### What you need to do
Pick out each line below containing "Hslots".

### Material shown

(** ** Failures are data *)

(** C8: a fetch always ends by returning: either a result dict, leaving
    [failed_ids] as it was, or None, having appended exactly one record
    for its identifier, whose error is a status, "Exception" or "Failed".
    In a batch every identifier gets its own outcome whatever the others
    do: the results are those of the identifiers whose fetch gave a dict,
    the records appended are those of the identifiers whose fetch gave
    None, one each, and together they account for the whole batch.  The
    same holds under the event loop, for every interleaving of the tasks
    (MAX_CONCURRENCY being at least 1): a task that has returned has
    returned what its fetch returns on its own, the buffer has grown by one
    record per task that returned None, and whatever has happened so far,
    the tasks can all be run to their return. *)
Theorem failures_are_recorded_not_raised
    (max_concurrency max_retries : nat) (net : string -> nat -> get_outcome)
    (soup_text : jvalue -> option string) :
  (0 < max_concurrency)%nat ->
  (forall pid w,
     let res := fetch_product max_retries net soup_text pid w in
     (exists p, res.1 = Some p /\ failed_ids res.2 = failed_ids w) \/
     (res.1 = None /\
      exists e, is_fetch_error e = true /\
                failed_ids res.2 = failed_ids w ++ [(pid, e)])) /\
  (forall batch_ids w,
     let res := gather max_retries net soup_text batch_ids [] w in
     res.1 = omap (fetch_result max_retries net soup_text) batch_ids /\
     exists fails,
       failed_ids res.2 = failed_ids w ++ fails /\
       fails.*1
       = filter (fun pid => fetch_result max_retries net soup_text pid = None)
           batch_ids /\
       (length res.1 + length fails = length batch_ids)%nat) /\
  (forall batch_ids failed count_429 schedule,
     let start := batch_start max_concurrency batch_ids failed count_429 in
     let s := run_schedule max_retries net soup_text schedule start in
     (forall i pid r,
        tasks s !! i = Some (pid, Returned r) ->
        r = fetch_result max_retries net soup_text pid) /\
     length (sys_failed_ids s)
     = (length failed + count_phase returned_none (tasks s))%nat /\
     exists more,
       let s' := run_schedule max_retries net soup_text (schedule ++ more) start in
       forall i pid ph,
         tasks s' !! i = Some (pid, ph) ->
         ph = Returned (fetch_result max_retries net soup_text pid)).
Proof.
  intros Hmc. split; [|split].
  - intros pid w res. subst res.
    rewrite (framed_fetch_product max_retries net soup_text pid w).
    destruct (fetch_loop_outcome net soup_text pid (attempts_range max_retries))
      as [_ Hout].
    fold (fetch_product max_retries net soup_text pid world0) in Hout.
    cbn [fst snd world_app failed_ids]. unfold outcome_ok in Hout.
    destruct (fetch_product max_retries net soup_text pid world0).1 as [p|].
    + left. exists p. destruct Hout as [_ ->]. by rewrite app_nil_r.
    + right. destruct Hout as (e & He & ->). eauto.
  - intros batch_ids w res. subst res.
    destruct (gather_spec max_retries net soup_text batch_ids [] w)
      as [Hres (fails & Hf & Hpids & _)].
    rewrite Hres. cbn [app]. split; [done|]. exists fails.
    split; [done|]. split; [done|].
    rewrite <- (length_fmap fst fails), Hpids.
    clear. induction batch_ids as [|pid rest IH]; [done|].
    cbn [omap list_omap length].
    destruct (fetch_result max_retries net soup_text pid) eqn:Hr.
    + rewrite filter_cons_False by (by rewrite Hr). cbn [length]. lia.
    + rewrite filter_cons_True by done. cbn [length]. lia.
  - intros batch_ids failed count_429 schedule start s.
    pose proof (batch_start_ok max_retries net soup_text max_concurrency
                  batch_ids failed count_429) as Hok0.
    destruct (run_schedule_ok max_retries net soup_text schedule start Hok0)
      as (Hok & Hlen & _).
    fold s in Hok, Hlen.
    pose proof (run_schedule_slots max_retries net soup_text schedule start) as Hslots.
    cbn zeta in Hslots. fold s in Hslots.
    split; [|split].
    + intros i pid r Hi. apply (Hok i pid _ Hi).
    + subst start. rewrite batch_start_returned_none in Hlen.
      cbn [sys_failed_ids batch_start] in Hlen. lia.
    + destruct (runs_to_the_end max_retries net soup_text
                  (remaining_steps max_retries s) s) as [more Hmore]; [|done|done|].
      { rewrite Hslots. subst start. cbn [sem_value batch_start]. lia. }
      exists more. intros s' i pid ph Hi. subst s'.
      unfold run_schedule in Hi. rewrite foldl_app in Hi.
      fold (run_schedule max_retries net soup_text schedule start) in Hi.
      fold s in Hi.
      fold (run_schedule max_retries net soup_text more s) in Hi.
      destruct (run_schedule_ok max_retries net soup_text more s Hok) as (Hok' & _).
      specialize (Hok' i pid ph Hi).
      pose proof (count_phase_zero _ _ i pid ph Hmore Hi) as Hret.
      destruct ph as [a|a|a|a|r]; try discriminate Hret.
      by rewrite Hok'.
Qed.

### Written response
    pose proof (run_schedule_slots max_retries net soup_text schedule start) as Hslots.
    cbn zeta in Hslots. fold s in Hslots.
      { rewrite Hslots. subst start. cbn [sem_value batch_start]. lia. }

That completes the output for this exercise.